=== Begin Enclosure ===

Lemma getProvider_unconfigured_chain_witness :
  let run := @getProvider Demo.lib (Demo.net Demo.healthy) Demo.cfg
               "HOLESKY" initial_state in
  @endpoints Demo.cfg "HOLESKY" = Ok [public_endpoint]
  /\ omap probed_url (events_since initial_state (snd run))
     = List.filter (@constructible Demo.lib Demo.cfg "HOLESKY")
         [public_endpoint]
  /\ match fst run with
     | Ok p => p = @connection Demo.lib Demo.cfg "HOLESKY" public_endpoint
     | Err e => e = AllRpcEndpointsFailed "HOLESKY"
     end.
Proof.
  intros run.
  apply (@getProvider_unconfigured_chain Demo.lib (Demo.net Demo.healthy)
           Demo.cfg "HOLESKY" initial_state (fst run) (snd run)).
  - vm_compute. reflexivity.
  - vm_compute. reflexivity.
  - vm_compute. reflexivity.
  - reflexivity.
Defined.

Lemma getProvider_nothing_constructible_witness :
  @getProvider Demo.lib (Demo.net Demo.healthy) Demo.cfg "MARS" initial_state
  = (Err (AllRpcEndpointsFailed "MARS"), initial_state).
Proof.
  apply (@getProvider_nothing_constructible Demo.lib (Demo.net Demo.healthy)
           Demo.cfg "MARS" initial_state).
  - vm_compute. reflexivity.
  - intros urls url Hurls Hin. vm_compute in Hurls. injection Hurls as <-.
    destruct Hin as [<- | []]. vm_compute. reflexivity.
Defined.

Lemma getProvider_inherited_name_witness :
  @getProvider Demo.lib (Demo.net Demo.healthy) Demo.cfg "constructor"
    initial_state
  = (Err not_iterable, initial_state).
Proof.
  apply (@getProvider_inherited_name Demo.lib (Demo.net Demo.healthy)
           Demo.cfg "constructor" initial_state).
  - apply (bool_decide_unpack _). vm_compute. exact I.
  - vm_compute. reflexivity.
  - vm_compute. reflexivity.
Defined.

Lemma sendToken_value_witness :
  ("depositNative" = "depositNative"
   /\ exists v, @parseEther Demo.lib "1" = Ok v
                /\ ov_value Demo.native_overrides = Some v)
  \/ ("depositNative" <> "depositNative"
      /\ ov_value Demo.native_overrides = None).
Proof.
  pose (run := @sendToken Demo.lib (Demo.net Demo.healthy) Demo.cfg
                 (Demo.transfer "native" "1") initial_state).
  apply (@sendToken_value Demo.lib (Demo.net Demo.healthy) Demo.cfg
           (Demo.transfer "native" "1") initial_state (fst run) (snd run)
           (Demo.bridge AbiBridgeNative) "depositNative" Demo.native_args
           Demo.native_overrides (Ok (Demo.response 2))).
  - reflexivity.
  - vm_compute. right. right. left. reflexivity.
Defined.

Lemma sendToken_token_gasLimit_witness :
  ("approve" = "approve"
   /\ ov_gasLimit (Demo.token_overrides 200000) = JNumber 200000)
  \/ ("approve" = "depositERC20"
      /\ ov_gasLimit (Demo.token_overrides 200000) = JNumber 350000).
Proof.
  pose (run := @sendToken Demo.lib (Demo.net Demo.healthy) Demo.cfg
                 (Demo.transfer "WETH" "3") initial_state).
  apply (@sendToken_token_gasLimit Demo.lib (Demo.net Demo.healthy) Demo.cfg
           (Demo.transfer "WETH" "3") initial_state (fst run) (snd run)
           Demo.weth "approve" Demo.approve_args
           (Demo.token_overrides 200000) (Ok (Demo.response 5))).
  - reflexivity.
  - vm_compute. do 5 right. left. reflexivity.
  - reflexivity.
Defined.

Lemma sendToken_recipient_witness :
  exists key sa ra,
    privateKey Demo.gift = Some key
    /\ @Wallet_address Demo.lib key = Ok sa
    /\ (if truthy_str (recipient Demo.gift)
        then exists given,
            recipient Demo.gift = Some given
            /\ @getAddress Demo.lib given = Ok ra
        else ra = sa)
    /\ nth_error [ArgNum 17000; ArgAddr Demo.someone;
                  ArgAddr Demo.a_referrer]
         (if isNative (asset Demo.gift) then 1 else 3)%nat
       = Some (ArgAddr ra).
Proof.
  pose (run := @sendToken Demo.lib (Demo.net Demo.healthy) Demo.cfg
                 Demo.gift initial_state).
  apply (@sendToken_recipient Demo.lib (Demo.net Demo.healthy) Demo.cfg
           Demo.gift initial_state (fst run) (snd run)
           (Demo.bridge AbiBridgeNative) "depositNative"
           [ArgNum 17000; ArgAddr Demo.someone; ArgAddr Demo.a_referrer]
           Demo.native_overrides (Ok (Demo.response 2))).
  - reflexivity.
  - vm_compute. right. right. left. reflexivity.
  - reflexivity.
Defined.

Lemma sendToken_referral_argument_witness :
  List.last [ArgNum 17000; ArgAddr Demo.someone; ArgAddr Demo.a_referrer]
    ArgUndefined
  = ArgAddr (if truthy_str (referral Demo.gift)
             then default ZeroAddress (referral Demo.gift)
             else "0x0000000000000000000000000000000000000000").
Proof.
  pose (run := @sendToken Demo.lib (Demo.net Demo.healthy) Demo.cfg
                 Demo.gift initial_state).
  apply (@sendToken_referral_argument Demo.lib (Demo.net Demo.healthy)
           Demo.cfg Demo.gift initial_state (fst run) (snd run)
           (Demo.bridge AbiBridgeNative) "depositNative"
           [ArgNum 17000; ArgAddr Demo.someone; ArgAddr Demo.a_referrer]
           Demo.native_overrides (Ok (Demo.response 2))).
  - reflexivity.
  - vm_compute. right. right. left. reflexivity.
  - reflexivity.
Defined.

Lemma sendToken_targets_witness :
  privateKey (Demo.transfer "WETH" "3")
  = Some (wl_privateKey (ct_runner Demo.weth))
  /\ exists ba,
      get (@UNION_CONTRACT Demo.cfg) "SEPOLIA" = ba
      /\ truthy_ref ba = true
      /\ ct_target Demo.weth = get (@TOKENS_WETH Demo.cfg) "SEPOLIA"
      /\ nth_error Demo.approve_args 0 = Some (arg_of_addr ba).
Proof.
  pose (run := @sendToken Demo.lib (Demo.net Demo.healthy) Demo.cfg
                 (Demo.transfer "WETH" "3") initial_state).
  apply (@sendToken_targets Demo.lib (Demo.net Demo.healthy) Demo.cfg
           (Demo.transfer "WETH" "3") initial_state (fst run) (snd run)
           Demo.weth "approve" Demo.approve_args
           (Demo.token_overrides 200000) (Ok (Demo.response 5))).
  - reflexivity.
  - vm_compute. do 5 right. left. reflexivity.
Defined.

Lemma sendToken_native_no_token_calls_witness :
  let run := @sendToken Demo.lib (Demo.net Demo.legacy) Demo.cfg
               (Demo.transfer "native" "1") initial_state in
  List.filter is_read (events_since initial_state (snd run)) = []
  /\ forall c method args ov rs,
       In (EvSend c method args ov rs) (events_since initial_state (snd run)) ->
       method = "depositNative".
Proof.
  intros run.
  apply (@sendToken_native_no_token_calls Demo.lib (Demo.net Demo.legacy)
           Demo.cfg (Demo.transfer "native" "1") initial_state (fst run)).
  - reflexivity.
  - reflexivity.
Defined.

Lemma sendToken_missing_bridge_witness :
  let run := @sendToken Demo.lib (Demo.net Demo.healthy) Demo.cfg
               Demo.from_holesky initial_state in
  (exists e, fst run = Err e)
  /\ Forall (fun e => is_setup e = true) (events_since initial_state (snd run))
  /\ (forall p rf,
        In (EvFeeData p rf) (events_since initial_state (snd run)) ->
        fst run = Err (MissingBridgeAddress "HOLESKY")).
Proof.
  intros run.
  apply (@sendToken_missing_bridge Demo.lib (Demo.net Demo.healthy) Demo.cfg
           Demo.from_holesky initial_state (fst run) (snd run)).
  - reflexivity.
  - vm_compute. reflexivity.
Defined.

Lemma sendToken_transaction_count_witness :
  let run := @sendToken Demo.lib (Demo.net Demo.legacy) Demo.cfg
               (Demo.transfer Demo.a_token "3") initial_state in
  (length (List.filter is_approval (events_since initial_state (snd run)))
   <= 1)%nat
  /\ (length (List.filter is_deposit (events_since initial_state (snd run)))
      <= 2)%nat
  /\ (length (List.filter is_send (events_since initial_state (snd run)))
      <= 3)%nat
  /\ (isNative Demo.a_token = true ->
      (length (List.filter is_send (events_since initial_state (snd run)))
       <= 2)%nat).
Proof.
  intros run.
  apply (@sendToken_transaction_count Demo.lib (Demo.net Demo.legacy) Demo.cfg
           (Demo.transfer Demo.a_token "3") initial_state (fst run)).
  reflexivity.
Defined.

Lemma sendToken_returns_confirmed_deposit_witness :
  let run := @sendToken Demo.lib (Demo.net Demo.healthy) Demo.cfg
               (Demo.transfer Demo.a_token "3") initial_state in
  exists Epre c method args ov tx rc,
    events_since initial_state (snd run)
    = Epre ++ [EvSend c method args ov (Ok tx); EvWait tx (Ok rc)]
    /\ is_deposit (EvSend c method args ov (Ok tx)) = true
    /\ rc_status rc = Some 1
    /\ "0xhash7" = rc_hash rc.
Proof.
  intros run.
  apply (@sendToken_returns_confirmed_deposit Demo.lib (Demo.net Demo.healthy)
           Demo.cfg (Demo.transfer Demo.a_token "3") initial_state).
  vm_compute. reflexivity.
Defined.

=== End Enclosure ===

ABOUT THIS EXERCISE: Search the material for the string "EvSend" and return each line that has it.

TASK RESPONSE:
       In (EvSend c method args ov rs) (events_since initial_state (snd run)) ->
    = Epre ++ [EvSend c method args ov (Ok tx); EvWait tx (Ok rc)]
    /\ is_deposit (EvSend c method args ov (Ok tx)) = true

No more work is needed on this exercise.